And here I thought I was clever. Yours being even better. von.
 
Dave wanted desperately to have sex with a cute girl in his office, but she was dating someone else.
One day he was so frustrated, he went to her and said"I'll give you $100 to have sex with me.
The girl said "NO"
Dave said "I'll be real fast, I'll throw the money on the floor, you bend, over, while you pick it up, I'll finish by time you stand up"
She said " I'll consult with my boyfriend and let you know"
He told her to ask for $200, and pick up the money real fast, he won' even be able to get his pants down.
She agreed and accepted the offer.
1/2 hr goes by, the boyfriend is still waiting for her call.
After an hour, he calls her and asks, "what happened?"
Breathing hard, she manages to reply "the bastard only had one dollar bills"
 
A trucker stops at a red light and a blonde catches up to him. She knocks on the window and says, "Hi, my name is Heather and you are losing some of your load."

The trucker just ignores her, the light changes, and he proceeds down the street.

At the next light, the blonde again catches up and says, "Hi, my name is Heather, and you are losing some of your load."

He ignores her again and continues down the street.

At the next red light the blonde catches up, all out of breath, knocks on the window and says, "Hi, my name is Heather and you are losing some of your load."

The trucker looks at her and finally, he says, "Hi, my name is Kevin, it's snowing, and I'm driving a salt truck."
 
In a small Southern town there was a Nativity scene that showed great skill and talent had gone into creating it. However, one small feature bothered me. The three wise men were wearing firemen's helmets. Totally unable to come up with a reason or explanation, I left.

At a "Quick Stop" on the edge of town, I asked the lady behind the counter about the helmets.

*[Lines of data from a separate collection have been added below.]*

(** What the line is, and the input that is left. *)
Fixpoint readLineUnix (input : list Z) (c : InputController) : option (InputController * option text * list Z) :=
  let end_of_input rest :=
    let c := print [Newline] (setRawMode false c) in
    Some (c, match buffer c with [] => None | b => Some b end, rest) in
  match input with
  | [] => end_of_input []
  | ch :: rest =>
      if (ch =? EOF) || (ch =? 4) then end_of_input rest
      else if (ch =? 10) || (ch =? 13) then Some (print [Newline] (setRawMode false c), Some (buffer c), rest)
      else if ch =? 3 then Some (print [Text (text_of "^C"); Newline] (setRawMode false c), None, rest)
      else if ch =? 27 then
        match rest with
        | next1 :: rest1 =>
            if next1 =? 91 then
              match rest1 with
              | next2 :: rest2 =>
                  c ← handleEscapeSequence next2 c;
                  if next2 =? 51 then match rest2 with _ :: rest3 => readLineUnix rest3 c | [] => readLineUnix rest2 c end
                  else readLineUnix rest2 c
              | [] => readLineUnix rest1 c
              end
            else readLineUnix rest1 c
        | [] => readLineUnix rest c
        end
      else c ← handleKey ch c; readLineUnix rest c
  end.

(** The library: [readline], what it gives for a prompt and the input ([None]: the
    null pointer), and [add_history], over a state of its own, [R]. *)
Record Readline (R : Type) := mkReadline {
  readline : text → list Z → R → R * option text * list Z;
  add_history : text → R → R
}.
Arguments mkReadline {R}.
Arguments readline {R}.
Arguments add_history {R}.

She exploded into a rage, yelling at me, "You Yankees never do read the Bible!"

I assured her that I did, but simply couldn't recall anything about firemen in the Bible.

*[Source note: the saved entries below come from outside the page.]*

(** * cacheplus.value: the get / compute / store orchestration

    A shallow embedding of [cacheplus/value.py]: the two decorators
    [cache_value] and [async_cache_value], their decoration-time check and
    the per-call [wrapper].  Python values, exception objects and the
    [try]/[except] discipline are modelled explicitly; the collaborators the
    module imports (the storage object, [pickle], [cacheplus._core]) enter as
    interfaces. *)

From Stdlib Require Import ZArith String Strings.Byte DecimalString List Bool.
From stdpp Require Import base option list strings pretty fin_maps gmap.

Import ListNotations.
Open Scope string_scope.
Open Scope list_scope.

(* ===================================================================== *)
(** * Part I: definitions                                                  *)
(* ===================================================================== *)

(** ** Python values *)

(** [bytes] objects: the payloads handed to and received from storage. *)
Definition bytes := list Byte.byte.

(** The fragment of Python values the decorated functions of this
    development take and return.  [PyObject cls st] is an instance of an
    arbitrary class [cls] (a temporary file, an [HTTPConnection], ...) and
    [PyFunction q] a reference to the function of qualified name [q]. *)
Inductive pyvalue : Type :=
| PyNone
| PyBool (b : bool)
| PyInt (z : Z)
| PyStr (s : string)
| PyBytes (b : bytes)
| PyFunction (qualname : string)
| PyObject (cls : string) (st : string).

#[global] Instance byte_eq_dec : EqDecision Byte.byte := Byte.byte_eq_dec.

#[global] Instance pyvalue_eq_dec : EqDecision pyvalue.
Proof. solve_decision. Defined.

(** [type(v).__name__] *)
Definition type_of (v : pyvalue) : string :=
  match v with
  | PyNone => "NoneType"
  | PyBool _ => "bool"
  | PyInt _ => "int"
  | PyStr _ => "str"
  | PyBytes _ => "bytes"
  | PyFunction _ => "function"
  | PyObject cls _ => cls
  end.

(** Keyword arguments, in call order. *)
Definition kwargs := list (string * pyvalue).

(** ** Exceptions *)

(** A class is known by its name and the names of its proper ancestors;
    this is all that an [except] clause inspects. *)
Record pyclass : Type := PyClass {
  cls_name : string;
  cls_ancestors : list string
}.

#[global] Instance pyclass_eq_dec : EqDecision pyclass.
Proof. solve_decision. Defined.

(** An exception object: its class, the positional and keyword arguments
    it was built from, and [__cause__] as set by [raise ... from ...]. *)
#[warnings="-register-all"]
Inductive exn : Type :=
| Exn (cls : pyclass) (args : list pyvalue) (attrs : kwargs)
      (cause : option exn).

Definition exn_class (e : exn) : pyclass := let 'Exn c _ _ _ := e in c.
Definition exn_args (e : exn) : list pyvalue := let 'Exn _ a _ _ := e in a.
Definition exn_attrs (e : exn) : kwargs := let 'Exn _ _ k _ := e in k.
Definition exn_cause (e : exn) : option exn := let 'Exn _ _ _ c := e in c.

(** [issubclass(c, name)] *)
Definition issubclass (c : pyclass) (name : string) : bool :=
  String.eqb (cls_name c) name
  || existsb (String.eqb name) (cls_ancestors c).

(** [isinstance(e, name)]: what [except name] tests. *)
Definition isinstance (e : exn) (name : string) : bool :=
  issubclass (exn_class e) name.

(** [raise new from e] *)
Definition raise_from (new e : exn) : exn :=
  let 'Exn c a k _ := new in Exn c a k (Some e).

(** Built-in classes. *)
Definition builtin_exception (name : string) : pyclass :=
  PyClass name ["Exception"; "BaseException"].

Definition TypeError_cls : pyclass := builtin_exception "TypeError".
Definition EOFError_cls : pyclass := builtin_exception "EOFError".
Definition AttributeError_cls : pyclass := builtin_exception "AttributeError".
Definition ConnectionError_cls : pyclass :=
  PyClass "ConnectionError" ["OSError"; "Exception"; "BaseException"].
Definition KeyboardInterrupt_cls : pyclass :=
  PyClass "KeyboardInterrupt" ["BaseException"].

(** Classes of the [pickle] module. *)
Definition PicklingError_cls : pyclass :=
  PyClass "PicklingError" ["PickleError"; "Exception"; "BaseException"].
Definition UnpicklingError_cls : pyclass :=
  PyClass "UnpicklingError" ["PickleError"; "Exception"; "BaseException"].

(** Classes of [cacheplus.exceptions].  That module is imported, not
    defined, by [value.py]; the orchestration depends on the class names
    and on their being ordinary exceptions. *)
Definition CacheError_cls : pyclass := builtin_exception "CacheError".
Definition ImproperlyConfiguredException_cls : pyclass :=
  builtin_exception "ImproperlyConfiguredException".
Definition UnserializableReturnValueError_cls : pyclass :=
  builtin_exception "UnserializableReturnValueError".
Definition UnhashableParamError_cls : pyclass :=
  builtin_exception "UnhashableParamError".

She jerked her Bible from behind the counter and ruffled through some pages, and finally jabbed her finger at a passage. Sticking it in my face she said, "See, it says right here, 'The wise men came from afar.' "
 
In a small Southern town there was a Nativity scene that showed great skill and talent had gone into creating it. However, one small feature bothered me. The three wise men were wearing firemen's helmets. Totally unable to come up with a reason or explanation, I left.

At a "Quick Stop" on the edge of town, I asked the lady behind the counter about the helmets.

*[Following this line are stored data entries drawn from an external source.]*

(** What [_extract_field_from_rule] returns is the longest run of word
    characters and dots right after the leftmost place where the prefix is
    followed by such a character. *)
Lemma extract_field_some (prefix : string) (rule : string) :
  forall field,
    _extract_field_from_rule rule prefix = Some field ->
    exists pre post,
      rule = pre ++ prefix ++ field ++ post
      /\ field <> ""
      /\ all_chars is_path_char field = true
      /\ (post = "" \/ exists c r, post = String c r /\ is_path_char c = false)
      /\ (forall pre1 c post1,
             rule = pre1 ++ prefix ++ String c post1 ->
             (String.length pre1 < String.length pre)%nat ->
             is_path_char c = false).
Proof.
  induction rule as [|x rule IH]; intros field; rewrite extract_field_unfold.
  - destruct (strip_prefix prefix "") as [r|] eqn:Hp; [|discriminate].
    pose proof (span_spec is_path_char r) as (Hs & Hall & Hpost).
    destruct (fst (span is_path_char r)) as [|c f] eqn:Hf; [discriminate|].
    intros [= <-]. exists "", (snd (span is_path_char r)).
    rewrite append_nil. split.
    { apply strip_prefix_some in Hp.
      etransitivity; [exact Hp|]. f_equal. exact Hs. }
    repeat split; [discriminate|exact Hall|exact Hpost|].
    intros pre1 c1 post1 _ Hlt. cbn in Hlt. lia.
  - destruct (strip_prefix prefix (String x rule)) as [r|] eqn:Hp.
    + pose proof (span_spec is_path_char r) as (Hs & Hall & Hpost).
      destruct (fst (span is_path_char r)) as [|c f] eqn:Hf.
      * intros Hrec. destruct (IH field Hrec)
          as (pre & post & Hrule & Hne & Hfield & Hpost' & Hleft).
        exists (String x pre), post. rewrite append_cons, <- Hrule.
        repeat split; try assumption.
        intros pre1 c1 post1 Heq Hlt. destruct pre1 as [|y pre1].
        -- rewrite append_nil in Heq. rewrite Heq, strip_prefix_app in Hp.
           injection Hp as <-.
           destruct (is_path_char c1) eqn:Hc1; [|reflexivity].
           destruct (span_head is_path_char c1 post1 Hc1) as [f' Hf'].
           rewrite Hf' in Hf. discriminate.
        -- rewrite append_cons in Heq. injection Heq as <- Heq.
           apply (Hleft pre1 c1 post1 Heq). cbn in Hlt. lia.
      * intros [= <-]. exists "", (snd (span is_path_char r)).
        rewrite append_nil. split.
        { apply strip_prefix_some in Hp.
      etransitivity; [exact Hp|]. f_equal. exact Hs. }
        repeat split; [discriminate|exact Hall|exact Hpost|].
        intros pre1 c1 post1 _ Hlt. cbn in Hlt. lia.
    + intros Hrec. destruct (IH field Hrec)
        as (pre & post & Hrule & Hne & Hfield & Hpost' & Hleft).
      exists (String x pre), post. rewrite append_cons, <- Hrule.
      repeat split; try assumption.
      intros pre1 c1 post1 Heq Hlt. destruct pre1 as [|y pre1].
      * rewrite append_nil in Heq. rewrite Heq, strip_prefix_app in Hp.
        discriminate.
      * rewrite append_cons in Heq. injection Heq as <- Heq.
        apply (Hleft pre1 c1 post1 Heq). cbn in Hlt. lia.
Qed.

Lemma extract_field_none (prefix : string) (rule : string) :
  _extract_field_from_rule rule prefix = None ->
  forall pre c post,
    rule = pre ++ prefix ++ String c post -> is_path_char c = false.
Proof.
  induction rule as [|x rule IH]; rewrite extract_field_unfold;
    intros Hnone pre c post Heq.
  - symmetry in Heq. apply append_is_empty in Heq as [_ Heq].
    apply append_is_empty in Heq as [_ Heq]. discriminate.
  - destruct pre as [|y pre].
    + rewrite append_nil in Heq. rewrite Heq, strip_prefix_app in Hnone.
      destruct (is_path_char c) eqn:Hc; [|reflexivity].
      destruct (span_head is_path_char c post Hc) as [f Hf].
      rewrite Hf in Hnone. discriminate.
    + rewrite append_cons in Heq. injection Heq as <- Heq.
      apply (IH) with (pre := pre) (post := post); [|exact Heq].
      destruct (strip_prefix prefix (String x rule)) as [r|];
        [destruct (fst (span is_path_char r)); [exact Hnone|discriminate]
        |exact Hnone].
Qed.

(** [_extract_field_from_rule] finds the leftmost place of the rule
    text where the prefix is followed by a word character or a dot, and
    returns the longest run of such characters there; it returns nothing
    exactly when the text has no such place. *)
Theorem extract_field_is_leftmost_longest (rule prefix : string) :
  (forall field,
      _extract_field_from_rule rule prefix = Some field ->
      exists pre post,
        rule = pre ++ prefix ++ field ++ post
        /\ field <> ""
        /\ all_chars is_path_char field = true
        /\ (post = "" \/ exists c r, post = String c r /\ is_path_char c = false)
        /\ (forall pre1 c post1,
               rule = pre1 ++ prefix ++ String c post1 ->
               (String.length pre1 < String.length pre)%nat ->
               is_path_char c = false))
  /\ (_extract_field_from_rule rule prefix = None
      <-> forall pre c post,
            rule = pre ++ prefix ++ String c post -> is_path_char c = false).
Proof.
  split; [apply extract_field_some|]. split; [apply extract_field_none|].
  intros Hno. destruct (_extract_field_from_rule rule prefix) as [field|] eqn:E;
    [|reflexivity].
  destruct (extract_field_some prefix rule field E)
    as (pre & post & Hrule & Hne & Hfield & _).
  destruct field as [|c f]; [congruence|].
  cbn in Hfield. apply andb_true_iff in Hfield as [Hc _].
  rewrite append_cons in Hrule. rewrite (Hno pre c (f ++ post) Hrule) in Hc.
  discriminate.
Qed.

(** ** Nested access *)

Lemma dict_get_set_same {A} (k : string) (v : A) (d : list (string * A)) :
  dict_get k (dict_set k v d) = Some v.
Proof.
  induction d as [|[k' v'] d IH]; cbn.
  - now rewrite String.eqb_refl.
  - destruct (String.eqb k k') eqn:E; cbn; [now rewrite String.eqb_refl|].
    now rewrite E.
Qed.

Lemma dict_get_set_other {A} (k k' : string) (v : A) (d : list (string * A)) :
  k' <> k -> dict_get k' (dict_set k v d) = dict_get k' d.
Proof.
  intros Hne. induction d as [|[k0 v0] d IH]; cbn.
  - apply String.eqb_neq in Hne. now rewrite Hne.
  - destruct (String.eqb k k0) eqn:E; cbn.
    + apply String.eqb_eq in E. subst k0.
      apply String.eqb_neq in Hne. now rewrite Hne.
    + now rewrite IH.
Qed.

Lemma get_nested_loop_none (parts : list string) :
  parts <> [] -> get_nested_loop VNone parts = VNone.
Proof.
  destruct parts; [congruence|reflexivity].
Qed.

Lemma get_nested_loop_not_dict (v : value) (parts : list string) :
  is_dict v = false -> parts <> [] -> get_nested_loop v parts = VNone.
Proof.
  intros Hv Hp. destruct parts; [congruence|].
  destruct v; try reflexivity. discriminate.
Qed.

Lemma set_nested_loop_unfold (current : value) (part : string)
  (rest : list string) (v : value) :
  set_nested_loop current (part :: rest) v
  = match rest with
    | [] =>
        match current with
        | VDict d => Ok (VDict (dict_set part v d))
        | _ => Raise (set_nested_error false current part)
        end
    | _ :: _ =>
        match current with
        | VDict d =>
            let child := match dict_get part d with
                         | Some c => c
                         | None => VDict []
                         end in
            let* child' := set_nested_loop child rest v in
            Ok (VDict (dict_set part child' d))
        | _ => Raise (set_nested_error true current part)
        end
    end.
Proof.
  destruct rest; reflexivity.
Qed.

Lemma set_nested_loop_get (parts : list string) (v : value) :
  parts <> [] ->
  forall current current',
    set_nested_loop current parts v = Ok current' ->
    get_nested_loop current' parts = v
    /\ exists d d', current = VDict d /\ current' = VDict d'
                    /\ forall k, Some k <> head parts ->
                                 dict_get k d' = dict_get k d.
Proof.
  induction parts as [|part rest IH]; [congruence|]. intros _ current current'.
  rewrite set_nested_loop_unfold. destruct rest as [|p2 rest].
  - destruct current as [| | | | | |d| |]; try discriminate.
    intros [= <-]. split.
    + cbn. unfold py_dict_get. now rewrite dict_get_set_same.
    + exists d, (dict_set part v d). repeat split.
      intros k Hk. apply dict_get_set_other. cbn in Hk. congruence.
  - destruct current as [| | | | | |d| |]; try discriminate.
    cbv zeta.
    destruct (set_nested_loop _ (p2 :: rest) v) as [child'|e] eqn:Hc;
      [|discriminate].
    cbn [bind]. intros [= <-].
    destruct (IH ltac:(discriminate) _ _ Hc) as [Hget _]. split.
    + cbn [get_nested_loop]. unfold py_dict_get.
      rewrite dict_get_set_same. exact Hget.
    + exists d, (dict_set part child' d). repeat split.
      intros k Hk. apply dict_get_set_other. cbn in Hk. congruence.
Qed.

Lemma set_nested_loop_raises (parts : list string) (v : value) :
  forall current e,
    set_nested_loop current parts v = Raise e -> exists m, e = TypeError m.
Proof.
  induction parts as [|part rest IH]; intros current e; [discriminate|].
  rewrite set_nested_loop_unfold.
  assert (Herr : forall w x p, exists m, set_nested_error w x p = TypeError m).
  { intros w x p. unfold set_nested_error.
    destruct x; try (destruct w; eauto); eauto.
    destruct (PyStr.is_substring p s); eauto. }
  destruct rest as [|p2 rest].
  - destruct (Herr false current part) as [m Hm].
    destruct current; intros H; exists m; congruence.
  - destruct (Herr true current part) as [m Hm].
    destruct current; try (intros H; exists m; congruence).
    cbv zeta. destruct (set_nested_loop _ (p2 :: rest) v) as [c|e'] eqn:Hc;
      [discriminate|].
    cbn [bind]. intros [= <-]. apply (IH _ _ Hc).
Qed.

She exploded into a rage, yelling at me, "You Yankees never do read the Bible!"

I assured her that I did, but simply couldn't recall anything about firemen in the Bible.

She jerked her Bible from behind the counter and ruffled through some pages, and finally jabbed her finger at a passage. Sticking it in my face she said, "See, it says right here, 'The wise men came from afar.' "

Same lady asked me, "What part of your anatomy stretches further?" "beats me"
She said, "scripture says Moses tied his ass to a tree and walked 20 miles"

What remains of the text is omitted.